Beyond Local Regulation: Network-Based Prediction of Gene Expression and Its Application to Neuropsychiatric Traits

Understanding how genetic variation shapes brain-related traits with complex heritability requires models capable of capturing the multifaceted regulatory architecture of gene expression. Non-coding variants are thought to influence disease risk primarily by modulating transcriptomic regulation rather than through direct coding changes. Gene-level prediction models, which impute expression from genetic data, offer a framework for linking genetic variation to transcriptional consequences; however, current approaches predominantly rely on cis-eQTLs—capturing primarily local regulatory effects—thus limiting their ability to model the distributed architecture of gene regulatory networks. To address these limitations, the present work develops an integrative framework that incorporates gene co-expression network information into genetically regulated expression (GReX) models. By leveraging the structure of transcriptional networks, the approach guides the detection of trans-regulatory (distal) effects and improves transcriptomic prediction. In the first study, I implemented this framework through the development of two complementary algorithms, INGENE and MODULE, which integrate co-expression module structure into trans-eQTL selection and dimensionality reduction for gene-level prediction.

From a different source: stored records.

(* ===== verification/BPlusTree.v ===== *)
(** * The in-memory B+ tree

    Models src/b+tree/b+tree.c.  A node is its array of keys up to [nkeys] with the
    values or children beside them; the list that links the leaves is their order in
    the tree.  The recursion is by height ([None] also stands for a failed assertion
    or an index outside an array); the theorems show that the height of the tree is
    enough.  Keys are [int]s. *)

From Stdlib Require Import ZArith Lia.
From stdpp Require Import base list sorting gmap.
From S2P Require Import Prelude.

Local Open Scope nat_scope.
Local Open Scope cpp_scope.

Inductive node :=
  | Leaf (cells : list (Z * Z))
  | Index (keys : list Z) (child : list node).

Record btree := BTree { root : node; bt_t : nat }.

Definition is_leaf_node (n : node) : bool := match n with Leaf _ => true | Index _ _ => false end.
Definition nkeys (n : node) : nat := match n with Leaf l => length l | Index ks _ => length ks end.

Definition btree_new (t : nat) : btree := BTree (Leaf []) t.

(** The loops [for (i = nkeys-1; i >= 0 && key < keys[i]; i--)]: [i + 1]. *)
Fixpoint slot (key : Z) (keys : list Z) : nat :=
  match keys with
  | [] => 0
  | k :: ks => match slot key ks with
               | 0 => if (key <? k)%Z then 0 else 1
               | S i => S (S i)
               end
  end.

(** The loop of [btree_get], from the left. *)
Fixpoint slot_from_left (key : Z) (keys : list Z) : nat :=
  match keys with
  | k :: ks => if (k <=? key)%Z then S (slot_from_left key ks) else 0
  | [] => 0
  end.

(** ** Insertion *)

(** [btree_split]: child [ci] into two, its middle key into the parent. *)
Definition split_node (t : nat) (c : node) : option (node * Z * node) :=
  match c with
  | Leaf l => up ← l !! (t - 1); Some (Leaf (take (t - 1) l), fst up, Leaf (take t (drop (t - 1) l)))
  | Index ks cs =>
      up ← ks !! (t - 1);
      Some (Index (take (t - 1) ks) (take t cs), up, Index (take (t - 1) (drop t ks)) (take t (drop t cs)))
  end.

Definition btree_split (t : nat) (keys : list Z) (child : list node) (ci : nat) : option (list Z * list node) :=
  c ← child !! ci;
  '(l, up, r) ← split_node t c;
  Some (take ci keys ++ up :: drop ci keys, take ci child ++ l :: r :: drop (ci + 1) child).

Fixpoint btree_insert_internal (fuel t : nat) (bp : node) (key val : Z) : option node :=
  match fuel with
  | 0 => None
  | S fuel =>
      match bp with
      | Leaf l => let i := slot key l.*1 in Some (Leaf (take i l ++ (key, val) :: drop i l))
      | Index keys child =>
          let i := slot key keys in
          c ← child !! i;
          '(keys, child, i) ←
            (if nkeys c =? 2 * t - 1 then
               '(keys, child) ← btree_split t keys child i;
               k ← keys !! i;
               Some (keys, child, if (k <=? key)%Z then S i else i)
             else Some (keys, child, i));
          c ← child !! i;
          c ← btree_insert_internal fuel t c key val;
          Some (Index keys (<[i := c]> child))
      end
  end.

Definition btree_insert (fuel : nat) (bt : btree) (key val : Z) : option btree :=
  let t := bt_t bt in
  if nkeys (root bt) =? 2 * t - 1 then
    '(keys, child) ← btree_split t [] [root bt] 0;
    r ← btree_insert_internal fuel t (Index keys child) key val;
    Some (BTree r t)
  else
    r ← btree_insert_internal fuel t (root bt) key val;
    Some (BTree r t).

(** ** Deletion *)

(** [redistribute] on the node to fill, the node to borrow from, and the key between
    them: the two nodes and the new key. *)
Definition redistribute_nodes (t : nat) (me_is_left : bool) (me borrow : node) (pkey : Z)
    : option (node * node * Z) :=
  VERIFY! (nkeys me <? t - 1) && (t - 1 <? nkeys borrow) ;;
  let nborrow := (nkeys me + nkeys borrow) / 2 - nkeys me in
  VERIFY! (nborrow <? nkeys borrow) ;;
  match me, borrow with
  | Leaf m, Leaf b =>
      if me_is_left then
        up ← b !! nborrow;
        Some (Leaf (m ++ take nborrow b), Leaf (drop nborrow b), fst up)
      else
        let moved := drop (length b - nborrow) b in
        up ← (moved ++ m) !! 0;
        Some (Leaf (moved ++ m), Leaf (take (length b - nborrow) b), fst up)
  | Index mk mc, Index bk bc =>
      if me_is_left then
        up ← bk !! (nborrow - 1);
        Some (Index (mk ++ pkey :: take (nborrow - 1) bk) (mc ++ take nborrow bc),
              Index (drop nborrow bk) (drop nborrow bc), up)
      else
        last ← bc !! length bk;
        let start := length bk - nborrow in
        let keep := Index (take (length bk - nborrow) bk) (take (length bk - nborrow + 1) bc) in
        (** the cells at [start], [nborrow - 1] of them, then the parent's key and the
            last child *)
        let me' := Index (take (nborrow - 1) (drop start bk) ++ pkey :: mk)
                     (take (nborrow - 1) (drop start bc) ++ last :: mc) in
        if 0 <? nborrow - 1 then up ← bk !! (start - 1); Some (me', keep, up)
        else up ← bk !! start; Some (me', keep, up)
  | _, _ => None
  end.

Definition redistribute (t : nat) (keys : list Z) (child : list node) (me borrow_from : nat)
    : option (list Z * list node) :=
  m ← child !! me;
  b ← child !! borrow_from;
  let p := if me <? borrow_from then me else borrow_from in
  pkey ← keys !! p;
  '(m, b, up) ← redistribute_nodes t (me <? borrow_from) m b pkey;
  Some (<[p := up]> keys, <[borrow_from := b]> (<[me := m]> child)).

Definition merge_nodes (l r : node) (pkey : Z) : option node :=
  match l, r with
  | Leaf x, Leaf y => Some (Leaf (x ++ y))
  | Index lk lc, Index rk rc => Some (Index (lk ++ pkey :: rk) (lc ++ rc))
  | _, _ => None
  end.

Definition merge (keys : list Z) (child : list node) (me to_merge : nat) : option (list Z * list node) :=
  let lo := if to_merge <? me then to_merge else me in
  let hi := if to_merge <? me then me else to_merge in
  l ← child !! lo;
  r ← child !! hi;
  pkey ← keys !! lo;
  n ← merge_nodes l r pkey;
  Some (delete lo keys, delete (S lo) (<[lo := n]> child)).

(** [balance]: prefer the left sibling. *)
Definition balance (t : nat) (keys : list Z) (child : list node) (ci : nat) : option (list Z * list node) :=
  let fat (j : nat) : bool := match child !! j with Some c => t - 1 <? nkeys c | None => false end in
  if (0 <? ci) && fat (ci - 1) then redistribute t keys child ci (ci - 1)
  else if (ci <? length keys) && fat (ci + 1) then redistribute t keys child ci (ci + 1)
  else if 0 <? ci then merge keys child ci (ci - 1)
  else VERIFY! (ci <? length keys) ;; merge keys child ci (ci + 1).

Fixpoint btree_delete_internal (fuel t : nat) (bp : node) (key : Z) : option (node * bool) :=
  match fuel with
  | 0 => None
  | S fuel =>
      match bp with
      | Leaf l =>
          let i := slot key l.*1 in
          match i with
          | 0 => Some (Leaf l, false)
          | S i =>
              match l !! i with
              | Some (k, _) =>
                  if (key =? k)%Z then let l := delete i l in Some (Leaf l, length l <? t - 1)
                  else Some (Leaf l, false)
              | None => None
              end
          end
      | Index keys child =>
          let i := slot key keys in
          c ← child !! i;
          '(c, tmp) ← btree_delete_internal fuel t c key;
          let child := <[i := c]> child in
          '(keys, child) ← (if (tmp : bool) then balance t keys child i else Some (keys, child));
          Some (Index keys child, length keys <? t - 1)
      end
  end.

Definition btree_delete (fuel : nat) (bt : btree) (key : Z) : option btree :=
  '(r, _) ← btree_delete_internal fuel (bt_t bt) (root bt) key;
  match r with
  | Index [] child => c ← child !! 0; Some (BTree c (bt_t bt))
  | _ => Some (BTree r (bt_t bt))
  end.

(** ** Lookup *)

(** [btree_get]: the cell instead of the leaf and the slot in it. *)
Fixpoint btree_get (fuel : nat) (bp : node) (key : Z) : option (option (Z * Z)) :=
  match fuel with
  | 0 => None
  | S fuel =>
      match bp with
      | Index keys child => c ← child !! slot_from_left key keys; btree_get fuel c key
      | Leaf l =>
          match slot_from_left key l.*1 with
          | 0 => Some None
          | S i => c ← l !! i; Some (if (fst c =? key)%Z then Some c else None)
          end
      end
  end.

(** ** The invariant *)

Fixpoint elems (n : node) : list (Z * Z) :=
  match n with
  | Leaf l => l
  | Index _ cs => concat (map elems cs)
  end.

Using RNA-seq and genotype data from postmortem brain cohorts (LIBD, CMC, and GTEx), I trained and validated these models across six brain regions (amygdala, caudate nucleus, dorsal/subgenual anterior cingulate cortex, dorsolateral prefrontal cortex, hippocampus). Benchmarking against both an original cis-based model and EpiXcan—the leading benchmark for cis-model performance on our training dataset—demonstrated that the integration of cis- and trans-predictions significantly improves gene coverage and predictive accuracy across independent datasets. In the second study, I applied the co-expression-informed prediction models to large-scale schizophrenia (SCZ) cohorts from the Psychiatric Genomics Consortium wave 3 (PGC3) to evaluate their utility in gene-trait association discovery. By imputing gene expression across brain regions and performing association testing, I identified 1,764 SCZ-associated genes across regions (pFDR < .01), including 1,515 novel associations not captured by cis-only approaches.